The dynamic was, until the health crisis, the hardening of neoliberal rules, in particular by providing the Commission with new instruments – treaty on stability, coordination and governance; so-called heightened surveillance directives “two-pack” And “six-pack” adopted in 2012 and 2013 – in defiance of the socio-economic impacts on populations. The last decade has shown how these rules, officially designed to limit macroeconomic imbalances within the European Union, could actually accentuate or even provoke them.
Also, without revolutionizing the architecture of the European budgetary straitjacket, the reform project which will be debated at the European Council, seems to present some relaxations to this dogma. Among other things, the Commission proposes deducting the debt interest burden and unemployment compensation expenditure from the calculation of deficits – which would widen the possibility of counter-cyclical budgetary responses in the event of an economic shock –, but also to strengthen the individualization of national trajectories by leaving more latitude to States committing to investment programs.
Except that this would in no way alter the logic that has prevailed until now. As it stands, what the Commission is proposing simply amounts to changing a few parameters of the system in place: neither the mandatory rule of a 3% of gross domestic product (GDP) budget deficit, nor the arbitrary ceiling on public debt at 60 % of GDP are not dropped.
Strengthening budgetary police power
Moreover, the notion of “structural primary balance” – supposed to measure a country’s budget surplus or deficit independently of the economic situation – remains the element that steers the adjustment path, even though it is it is a statistical construction totally dependent on hypotheses, by nature fragile and different depending on the institutions, in terms of “potential growth”.

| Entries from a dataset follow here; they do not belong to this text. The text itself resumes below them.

Definition reap_closed_clients (sv : server) : outcome server :=
  reap_loop (Z.to_nat FD_SETSIZE) 0 sv.

(** ** Tasks *)

Definition reply_with (text : list Z) (c : client) (m : message_control) : outcome client :=
  reply ← build_message text ACK LOW (number_packet m); queue_client c reply.

Definition reply_ack (c : client) (m : message_control) : outcome client :=
  reply ← build_ack (number_packet m); queue_client c reply.

Definition get_status_task : client -> message_control -> outcome client :=
  reply_with (bstr "STATUS OK").

Definition set_status_task : client -> message_control -> outcome client := reply_ack.

Definition get_data_task : client -> message_control -> outcome client :=
  reply_with (bstr "DATA").

Definition get_config_task : client -> message_control -> outcome client :=
  reply_with (bstr "CONFIG").

Definition set_config_task : client -> message_control -> outcome client := reply_ack.

Definition send_control_task : client -> message_control -> outcome client := reply_ack.

(** [PRIu64] *)
Definition fmt_u64 (z : Z) : list Z := dec_digits 20 z.

Definition identify_text (was_resumed : bool) (s : client_session) : list Z :=
  take 127 (bstr (if was_resumed then "RESUMED" else "NEW") ++ bstr " client_id="
    ++ fmt_u64 (client_id s) ++ bstr " reconnect=" ++ fmt_d (reconnect_count s)).

Definition identify_task (now : Z) (sv : server) (c : client) (m : message_control)
    : outcome (session_table * client) :=
  let len := if length_of m <? 0 then 0 else length_of m in
  let len := if SESSION_TOKEN_LEN <=? len then SESSION_TOKEN_LEN - 1 else len in
  tok ← read_at (message m) 0 len;
  if len =? 0 then
    rep ← build_message (bstr "IDENTITY requires a non-empty token") NACK LOW (number_packet m);
    c ← queue_client c rep; Ret (table sv, c)
  else
    '(s, tb) ← session_lookup_or_create (table sv) (tok ++ [0]) now;
    match s with
    | None =>
        rep ← build_message (bstr "session table full") NACK LOW (number_packet m);
        c ← queue_client c rep; Ret (tb, c)
    | Some (i, was_resumed) =>
        s ← deref (sessions tb !! i);
        rep ← build_message (identify_text was_resumed s) ACK LOW (number_packet m);
        c ← queue_client (set_session (Some i) c) rep;
        Ret (tb, c)
    end.

Definition finish_task (sv : server) (t : task) : outcome server :=
  let i := t_fd t in
  if ((i <? 0) || (FD_SETSIZE <=? i))%bool then Ret sv
  else
    c ← get_at (clients sv) i;
    if ((fd c =? i) && (generation c =? client_generation t) && (0 <? pending_task c))%bool
    then put_client sv i (set_pending_task (pending_task c - 1) c)
    else Ret sv.

(** The switch of [process_task]; IDENTIFY is the case that needs the server. *)
Definition answer (c : client) (m : message_control) : outcome client :=
  let k := cmd m in
  if k =? GET_STATUS then get_status_task c m
  else if k =? SET_STATUS then set_status_task c m
  else if k =? GET_DATA then get_data_task c m
  else if k =? GET_CONFIG then get_config_task c m
  else if k =? SET_CONFIG then set_config_task c m
  else if k =? SEND_CONTROL then send_control_task c m
  else if k =? SHUTDOWN_PEER then Ret (set_pending_close true c)
  else Ret c.

Definition dispatch (now : Z) (sv : server) (c : client) (m : message_control)
    : outcome (session_table * client) :=
  if cmd m =? IDENTIFY then identify_task now sv c m
  else c ← answer c m; Ret (table sv, c).

Definition task_valid (sv : server) (t : task) : bool :=
  match clients sv !! Z.to_nat (t_fd t) with
  | Some c => (fd c =? t_fd t) && (generation c =? client_generation t) && connected c
  | None => false
  end.

Definition process_task (now now' : Z) (sv : server) (t : task) : outcome server :=
  let i := t_fd t in
  if ((i <? 0) || (FD_SETSIZE <=? i))%bool then finish_task sv t
  else
    c ← get_at (clients sv) i;
    if negb (task_valid sv t) then finish_task sv t
    else
      '(tb, c) ← dispatch now sv c (t_message t);
      sv ← put_client (set_table tb sv) i c;
      sv ← match session c with
           | Some s => update_session s (fun x =>
               set_last_seen_ms now' (set_packets_in_total (u64 (packets_in_total x + 1)) x)) sv
           | None => Ret sv
           end;
      finish_task sv t.

(** ** Workers *)

Inductive worker := HighWorker | MidWorker | LowWorker.

Definition all_queues_empty_locked (sv : server) : bool :=
  (r_count (high_priority_queue sv) =? 0) && (r_count (medium_priority_queue sv) =? 0)
    && (r_count (low_priority_queue sv) =? 0).

(** Taking from the queue of priority [p]. *)
Definition dequeue_from (p : Z) (sv : server) : outcome (option (task * server)) :=
  q ← deref (queue_of sv p);
  r ← try_dequeue_task_locked q;
  Ret (match r with Some (t, q) => Some (t, set_queue p q sv) | None => None end).

(** The priorities a worker serves, in order. *)
Definition serves (w : worker) : list Z :=
  match w with HighWorker => [HIGH; MEDIUM; LOW] | MidWorker => [MEDIUM; LOW] | LowWorker => [LOW] end.

Fixpoint dequeue_first (ps : list Z) (sv : server) : outcome (option (task * server)) :=
  match ps with
  | [] => Ret None
  | p :: ps =>
      r ← dequeue_from p sv;
      match r with Some r => Ret (Some r) | None => dequeue_first ps sv end
  end.

(** The locked section of one iteration of a worker thread: [None] when it
    waits or stops, [Some None] when it got nothing. *)
Definition worker_take (w : worker) (sv : server) : outcome (option (option (task * server))) :=
  if (shutdown sv || all_queues_empty_locked sv)%bool then Ret None
  else r ← dequeue_first (serves w) sv; Ret (Some r).

(** ** The I/O thread *)

(** One ready descriptor: its event mask and what the calls on it will meet. *)
Record ready := Ready {
  e_fd : Z; e_mask : Z; e_accept : list accept_event; e_out : list tx_event; e_in : input }.

(** The first loop over the events; the bytes sent per event are returned. *)
Definition io_event (listen_fd : Z) (sv : server) (e : ready) : outcome (server * list Z) :=
  if e_fd e =? listen_fd then
    if e_mask e .& EPOLLIN =? 0 then Ret (sv, [])
    else '(_, sv) ← handle_accept (e_accept e) sv; Ret (sv, [])
  else
    c ← get_at (clients sv) (e_fd e);
    if (negb (fd c =? e_fd e) || negb (connected c))%bool then Ret (sv, [])
    else
      sv ← (if e_mask e .& (EPOLLHUP .| EPOLLERR .| EPOLLRDHUP) =? 0 then Ret sv
            else put_client sv (e_fd e) (set_pending_close true c));
      if e_mask e .& EPOLLOUT =? 0 then Ret (sv, [])
      else handle_client_writable (e_out e) sv (e_fd e).

Fixpoint io_events (listen_fd : Z) (sv : server) (es : list ready) : outcome server :=
  match es with
  | [] => Ret sv
  | e :: es => '(sv, _) ← io_event listen_fd sv e; io_events listen_fd sv es
  end.

(** One round of [IO_thread] with the events [epoll_wait] returned. *)
Definition io_round (listen_fd : Z) (es : list ready) (sv : server) : outcome server :=
  if shutdown sv then Ret sv
  else if bool_decide (es = []) then reap_closed_clients sv
  else
    sv ← io_events listen_fd sv es;
    '(sv, _) ← handle_client_readable sv ((fun e => (e_fd e, e_mask e, e_in e)) <$> es);
    reap_closed_clients sv.

(** ** Termination *)

(** [sig_thread] on SIGTERM or SIGINT: the frame every live client is sent. *)
Definition shutdown_message : outcome message_control :=
  build_message (bstr "server shutting down") SHUTDOWN_PEER HIGH 0.

(** The loop over the table from descriptor [i]; [scripts i] is how the socket of
    [i] takes the bytes.  What each descriptor was sent is returned. *)
Fixpoint farewell_loop (n : nat) (i : Z) (scripts : Z -> list tx_event) (sv : server)
    : outcome (list (Z * list Z)) :=
  match n with
  | O => Ret []
  | S n =>
      c ← get_at (clients sv) i;
      sent ← (if (connected c && (fd c =? i))%bool then
                m ← shutdown_message;
                '(_, wire, _) ← send_framed_message (scripts i) m;
                Ret [(i, wire)]
              else Ret []);
      rest ← farewell_loop n (i + 1) scripts sv;
      Ret (sent ++ rest)
  end.

Definition sig_term (scripts : Z -> list tx_event) (sv : server) : outcome (list (Z * list Z) * server) :=
  sent ← farewell_loop (Z.to_nat FD_SETSIZE) 0 scripts sv;
  Ret (sent, set_shutdown true sv).

(** ** The daemon as a transition system

    A state is the shared server and the tasks the workers have taken and not
    finished.  The I/O thread's rounds are cut into their per-descriptor parts,
    so that workers may run between any two of them.  The kernel hands out only
    descriptors that are not open, and streams carry bytes. *)
Definition state : Type := server * list task.

Inductive step : state -> state -> Prop :=
| step_accept sv fl f now now' c sv' :
    clients sv !! Z.to_nat f = Some c -> connected c = false ->
    handle_accept [AcceptFd f true now now'] sv = Ret (0, sv') ->
    step (sv, fl) (sv', fl)
| step_io sv fl listen_fd e sv' out :
    e_fd e <> listen_fd -> io_event listen_fd sv e = Ret (sv', out) -> step (sv, fl) (sv', fl)
| step_readable sv fl i ev inp sv' stream :
    bytes (in_stream inp) -> client_readable sv i ev inp = Ret (sv', stream) -> step (sv, fl) (sv', fl)
| step_reap sv fl i sv' :
    reap_client sv i = Ret sv' -> step (sv, fl) (sv', fl)
| step_take sv fl w t sv' :
    worker_take w sv = Ret (Some (Some (t, sv'))) -> step (sv, fl) (sv', t :: fl)
| step_process sv l1 t l2 now now' sv' :
    process_task now now' sv t = Ret sv' -> step (sv, l1 ++ t :: l2) (sv', l1 ++ l2)
| step_stop sv fl :
    step (sv, fl) (set_shutdown true sv, fl).

Inductive reachable : state -> Prop :=
| reach_init : reachable (init_server, [])
| reach_step s s' : reachable s -> step s s' -> reachable s'.

(** ** Task queues are FIFO *)

#[export] Instance message_queue_fifo : Fifo message_queue task := {|
  fifo_inv := ring_inv CAPACITY;
  fifo_abs := ring_abs;
  fifo_cap := fun _ => Some CAPACITY;
  fifo_ready := fun _ _ => True;
  fifo_env := eq;
  fifo_push := fun q t =>
    r ← try_enqueue_task false (Some q) t;
    Ret (match r with (true, Some q) => Some q | _ => None end);
  fifo_pop := try_dequeue_task_locked |}.

Lemma enqueue_spec q t :
  ring_inv CAPACITY q ->
  (r_count q < CAPACITY /\ exists q', try_enqueue_task false (Some q) t = Ret (true, Some q') /\
     ring_inv CAPACITY q' /\ ring_abs q' = ring_abs q ++ [t]) \/
  (r_count q = CAPACITY /\ try_enqueue_task false (Some q) t = Ret (false, Some q)).
Proof.
  intros Hi. unfold try_enqueue_task. cbn [deref mbind outcome_bind].
  destruct (Z.leb_spec CAPACITY (r_count q)) as [Hf|Hr].
  - right. split; [|done]. destruct Hi as (_ & _ & ? & _). lia.
  - left. split; [done|]. destruct (ring_put_spec CAPACITY q t Hi Hr) as (q' & -> & Hi' & Ha & _).
    by exists q'.
Qed.

Lemma dequeue_spec q :
  ring_inv CAPACITY q ->
  match ring_abs q with
  | [] => try_dequeue_task_locked q = Ret None
  | t :: l => exists q', try_dequeue_task_locked q = Ret (Some (t, q')) /\
      ring_inv CAPACITY q' /\ ring_abs q' = l
  end.
Proof.
  intros Hi. unfold try_dequeue_task_locked. pose proof (ring_abs_length CAPACITY q Hi) as Hl.
  destruct (ring_abs q) as [|t l] eqn:Ha.
  - rewrite zlen_nil in Hl. by rewrite <- Hl.
  - rewrite zlen_cons in Hl. pose proof (zlen_nonneg l).
    destruct (Z.eqb_spec (r_count q) 0); [lia|].
    destruct (ring_take_spec CAPACITY q t l Hi Ha) as (-> & ? & ?). by eexists.
Qed.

In reality, these reform proposals will mainly result in a strengthening of the Commission’s budgetary policing power. In addition to the procedures for “excessive deficit” or for “excessive macroeconomic imbalance”, a battery of reinforced sanctions would come into force (reputational sanctions, financial sanctions and blocking of European structural funds) and which can be activated preventively, that is to say from the moment when a State would be considered likely to deviate from its stability trajectory. The national budgetary plans for 2024 are already expected by the Commission by the end of March.